» **What to produce**: Nothing but the lines below between the line holding "Lemma funky_clampArr_within (arr" and the line holding "Lemma part000_clampArr_within (arr", inclusive, should appear in the answer, each set down exactly.

» **The data**:
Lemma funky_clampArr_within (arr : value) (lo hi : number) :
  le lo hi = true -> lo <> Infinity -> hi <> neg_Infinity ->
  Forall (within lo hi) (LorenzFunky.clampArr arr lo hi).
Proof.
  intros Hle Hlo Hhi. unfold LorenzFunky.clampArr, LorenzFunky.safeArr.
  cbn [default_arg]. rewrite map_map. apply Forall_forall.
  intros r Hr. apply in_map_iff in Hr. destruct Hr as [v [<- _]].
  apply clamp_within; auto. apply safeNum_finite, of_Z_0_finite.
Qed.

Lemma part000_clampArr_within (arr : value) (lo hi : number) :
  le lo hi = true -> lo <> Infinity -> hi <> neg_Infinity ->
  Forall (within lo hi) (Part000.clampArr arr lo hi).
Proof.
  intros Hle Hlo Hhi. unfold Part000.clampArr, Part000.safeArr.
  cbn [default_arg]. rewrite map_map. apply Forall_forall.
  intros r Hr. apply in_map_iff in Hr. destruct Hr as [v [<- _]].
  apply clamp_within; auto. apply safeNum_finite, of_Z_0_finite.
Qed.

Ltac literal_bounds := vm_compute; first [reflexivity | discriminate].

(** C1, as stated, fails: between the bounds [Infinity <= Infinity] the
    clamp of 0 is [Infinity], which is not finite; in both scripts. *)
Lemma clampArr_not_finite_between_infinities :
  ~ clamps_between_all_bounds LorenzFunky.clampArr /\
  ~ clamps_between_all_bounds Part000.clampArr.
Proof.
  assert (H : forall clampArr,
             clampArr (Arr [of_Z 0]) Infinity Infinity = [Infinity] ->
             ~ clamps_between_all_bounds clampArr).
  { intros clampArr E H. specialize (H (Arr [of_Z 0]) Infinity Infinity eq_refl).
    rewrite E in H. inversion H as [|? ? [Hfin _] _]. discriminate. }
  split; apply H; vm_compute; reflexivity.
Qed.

* * *

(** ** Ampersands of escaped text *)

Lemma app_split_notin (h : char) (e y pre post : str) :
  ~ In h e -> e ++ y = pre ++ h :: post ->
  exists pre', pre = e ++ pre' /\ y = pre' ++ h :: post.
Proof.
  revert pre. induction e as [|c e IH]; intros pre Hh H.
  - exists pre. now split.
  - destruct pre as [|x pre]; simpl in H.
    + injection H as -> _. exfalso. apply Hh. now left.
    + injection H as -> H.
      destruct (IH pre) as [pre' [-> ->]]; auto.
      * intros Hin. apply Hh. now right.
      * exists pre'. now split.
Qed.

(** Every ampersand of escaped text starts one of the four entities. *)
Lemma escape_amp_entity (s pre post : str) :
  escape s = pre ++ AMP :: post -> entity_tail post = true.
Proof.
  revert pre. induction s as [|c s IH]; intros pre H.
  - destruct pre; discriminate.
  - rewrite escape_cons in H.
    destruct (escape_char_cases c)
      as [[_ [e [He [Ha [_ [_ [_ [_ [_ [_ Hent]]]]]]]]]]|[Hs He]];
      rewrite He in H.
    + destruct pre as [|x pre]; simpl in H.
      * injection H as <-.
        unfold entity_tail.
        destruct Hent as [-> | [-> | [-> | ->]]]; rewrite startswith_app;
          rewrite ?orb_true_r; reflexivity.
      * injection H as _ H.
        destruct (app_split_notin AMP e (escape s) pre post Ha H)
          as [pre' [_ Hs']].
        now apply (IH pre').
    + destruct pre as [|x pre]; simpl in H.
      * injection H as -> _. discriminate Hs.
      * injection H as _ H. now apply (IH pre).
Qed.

* * *

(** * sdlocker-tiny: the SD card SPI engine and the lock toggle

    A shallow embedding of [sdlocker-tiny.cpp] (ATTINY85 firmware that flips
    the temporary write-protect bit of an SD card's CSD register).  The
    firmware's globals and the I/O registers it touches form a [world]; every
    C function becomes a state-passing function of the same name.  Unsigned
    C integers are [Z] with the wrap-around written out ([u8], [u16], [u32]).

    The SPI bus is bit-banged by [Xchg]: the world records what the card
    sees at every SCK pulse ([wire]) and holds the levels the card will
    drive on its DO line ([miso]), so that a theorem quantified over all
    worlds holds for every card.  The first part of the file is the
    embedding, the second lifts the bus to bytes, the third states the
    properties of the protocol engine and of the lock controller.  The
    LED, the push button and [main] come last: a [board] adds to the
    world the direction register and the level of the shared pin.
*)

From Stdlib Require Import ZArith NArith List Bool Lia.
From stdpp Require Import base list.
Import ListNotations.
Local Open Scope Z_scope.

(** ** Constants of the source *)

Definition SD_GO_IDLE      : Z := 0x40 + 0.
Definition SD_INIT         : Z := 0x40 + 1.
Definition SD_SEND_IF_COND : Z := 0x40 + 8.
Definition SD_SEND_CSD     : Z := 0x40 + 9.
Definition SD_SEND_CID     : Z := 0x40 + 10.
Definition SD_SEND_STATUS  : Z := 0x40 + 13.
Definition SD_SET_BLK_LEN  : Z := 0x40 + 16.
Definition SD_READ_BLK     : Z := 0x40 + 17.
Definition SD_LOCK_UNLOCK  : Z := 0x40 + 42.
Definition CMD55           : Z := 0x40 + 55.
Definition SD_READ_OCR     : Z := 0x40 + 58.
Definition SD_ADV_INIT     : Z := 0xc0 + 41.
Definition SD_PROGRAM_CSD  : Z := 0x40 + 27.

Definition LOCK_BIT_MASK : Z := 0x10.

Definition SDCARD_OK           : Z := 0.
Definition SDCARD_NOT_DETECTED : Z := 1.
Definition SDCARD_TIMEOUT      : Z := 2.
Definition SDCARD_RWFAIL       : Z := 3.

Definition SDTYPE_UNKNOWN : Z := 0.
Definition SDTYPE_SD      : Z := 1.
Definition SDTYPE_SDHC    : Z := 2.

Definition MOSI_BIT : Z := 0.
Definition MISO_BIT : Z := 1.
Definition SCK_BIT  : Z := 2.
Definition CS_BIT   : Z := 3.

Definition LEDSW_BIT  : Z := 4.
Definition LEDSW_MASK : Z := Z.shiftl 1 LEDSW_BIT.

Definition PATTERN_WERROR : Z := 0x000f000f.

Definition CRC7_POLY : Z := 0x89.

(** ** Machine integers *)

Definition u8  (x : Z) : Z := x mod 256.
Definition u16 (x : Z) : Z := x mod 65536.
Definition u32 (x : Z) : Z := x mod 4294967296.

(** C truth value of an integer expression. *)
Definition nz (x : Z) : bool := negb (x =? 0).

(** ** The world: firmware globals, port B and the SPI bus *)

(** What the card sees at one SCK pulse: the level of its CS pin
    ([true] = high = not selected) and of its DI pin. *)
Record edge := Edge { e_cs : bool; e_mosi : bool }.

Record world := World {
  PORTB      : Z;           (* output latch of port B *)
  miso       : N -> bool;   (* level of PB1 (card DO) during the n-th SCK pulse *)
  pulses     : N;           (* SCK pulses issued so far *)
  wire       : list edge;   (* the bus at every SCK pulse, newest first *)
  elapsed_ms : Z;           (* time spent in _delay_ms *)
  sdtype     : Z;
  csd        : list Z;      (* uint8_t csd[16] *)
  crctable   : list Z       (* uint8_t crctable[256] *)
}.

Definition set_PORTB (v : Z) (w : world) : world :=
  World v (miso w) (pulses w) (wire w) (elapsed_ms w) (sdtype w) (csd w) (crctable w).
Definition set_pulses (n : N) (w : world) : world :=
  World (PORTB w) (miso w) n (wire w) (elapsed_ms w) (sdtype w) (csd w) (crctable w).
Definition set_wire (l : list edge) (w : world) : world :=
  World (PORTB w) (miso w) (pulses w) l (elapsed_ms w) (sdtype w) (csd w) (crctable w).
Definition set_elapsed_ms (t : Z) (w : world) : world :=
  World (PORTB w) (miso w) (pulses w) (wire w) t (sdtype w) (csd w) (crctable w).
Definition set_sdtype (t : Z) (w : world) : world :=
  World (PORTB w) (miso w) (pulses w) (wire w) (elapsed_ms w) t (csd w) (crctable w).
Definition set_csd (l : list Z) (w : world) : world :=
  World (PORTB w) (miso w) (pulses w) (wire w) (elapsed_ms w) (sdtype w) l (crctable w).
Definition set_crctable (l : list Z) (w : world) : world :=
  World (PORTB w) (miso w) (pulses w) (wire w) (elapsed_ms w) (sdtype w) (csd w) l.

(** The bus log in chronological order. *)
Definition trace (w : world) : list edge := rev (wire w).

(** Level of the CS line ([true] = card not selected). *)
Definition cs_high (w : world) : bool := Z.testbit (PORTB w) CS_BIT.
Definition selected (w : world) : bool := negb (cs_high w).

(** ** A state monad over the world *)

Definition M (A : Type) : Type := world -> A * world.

» **Your solution**:
Lemma funky_clampArr_within (arr : value) (lo hi : number) :
  le lo hi = true -> lo <> Infinity -> hi <> neg_Infinity ->
  Forall (within lo hi) (LorenzFunky.clampArr arr lo hi).
Proof.
  intros Hle Hlo Hhi. unfold LorenzFunky.clampArr, LorenzFunky.safeArr.
  cbn [default_arg]. rewrite map_map. apply Forall_forall.
  intros r Hr. apply in_map_iff in Hr. destruct Hr as [v [<- _]].
  apply clamp_within; auto. apply safeNum_finite, of_Z_0_finite.
Qed.

Lemma part000_clampArr_within (arr : value) (lo hi : number) :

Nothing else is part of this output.